● **Task directions**
Below are several entries. Transcribe exactly those lines that fall from the one with "rewrite bool_decide_eq_false_2 by (by intros []). by" through the one with "destruct (mirrorEqual pv m)", end lines included.

Saved entries:
=-=-=

(** The events of a reload lead from the old map to the new one. *)
Lemma diff_events_apply (now : time) (v : Z) (prev cur : gmap gostring MirrorHealth) :
  yaml_faithful → (∀ h m, cur !! h = Some m → mhHost m = h) → ev_run (diff_events (D := D) now v prev cur) prev = cur.
Proof.
  intros Hy Hkey. apply map_eq. intros h. unfold diff_events, ev_run. rewrite foldl_app. fold ev_run.
  destruct (sorted_map cur) as (Hnd & Hmap & Hel), (sorted_map prev) as (_ & Hmap' & Hel').
  set (skip := λ hm : gostring * MirrorHealth, match prev !! hm.1 with Some pv => mirrorEqual (D := D) pv hm.2 | None => false end).
  set (stays := λ k : gostring, bool_decide (is_Some (cur !! k))).
  match goal with |- foldl _ (foldl _ prev (omap ?mk _)) (omap ?mk' _) !! h = _ =>
    pose proof (ev_run_upserts mk skip (sort_by fst (map_to_list cur)) prev h Hnd) as Hup;
    pose proof (ev_run_deletes mk' stays (sort_by fst (map_to_list prev))
      (ev_run (omap mk (sort_by fst (map_to_list cur))) prev) h) as Hdel end.
  unfold ev_run in *. rewrite Hdel; clear Hdel.
  2: { intros [k x]. unfold stays. cbn [fst]. destruct (cur !! k); [by rewrite bool_decide_eq_true_2 by eauto|].
       rewrite bool_decide_eq_false_2 by (by intros []). by eexists. }
  rewrite Hup; clear Hup.
  2: { intros [k x] Hin%Hel. by apply Hkey. }
  2: { intros [k x]. unfold skip. cbn [fst snd]. destruct (prev !! k) as [pv|]; [destruct (mirrorEqual pv x)|]; [done|by eexists..]. }
  rewrite Hmap. unfold stays. destruct (cur !! h) as [m|] eqn:Hc.
  - rewrite decide_False by (intros [_ Hs]; by rewrite bool_decide_eq_true_2 in Hs by eauto).
    unfold skip. cbn [fst snd]. destruct (prev !! h) as [pv|]; [|done].
    destruct (mirrorEqual pv m) eqn:He; [|done]. unfold mirrorEqual in He.
    destruct (yaml_marshal pv) as [d|] eqn:H1; [|done]. destruct (yaml_marshal m) as [d'|] eqn:H2; [|done].
    apply bool_decide_eq_true in He as <-. f_equal. by eapply Hy.
  - destruct (decide _) as [|Hd]; [done|]. destruct (prev !! h) as [pv|] eqn:Hp; [|done]. destruct Hd. split.
    + apply list_elem_of_fmap. exists (h, pv). split; [done|]. by apply Hel'.
    + by rewrite bool_decide_eq_false_2 by (by intros []).
Qed.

=-=-=

● **Output below**
       rewrite bool_decide_eq_false_2 by (by intros []). by eexists. }
  rewrite Hup; clear Hup.
  2: { intros [k x] Hin%Hel. by apply Hkey. }
  2: { intros [k x]. unfold skip. cbn [fst snd]. destruct (prev !! k) as [pv|]; [destruct (mirrorEqual pv x)|]; [done|by eexists..]. }
  rewrite Hmap. unfold stays. destruct (cur !! h) as [m|] eqn:Hc.
  - rewrite decide_False by (intros [_ Hs]; by rewrite bool_decide_eq_true_2 in Hs by eauto).
    unfold skip. cbn [fst snd]. destruct (prev !! h) as [pv|]; [|done].
    destruct (mirrorEqual pv m) eqn:He; [|done]. unfold mirrorEqual in He.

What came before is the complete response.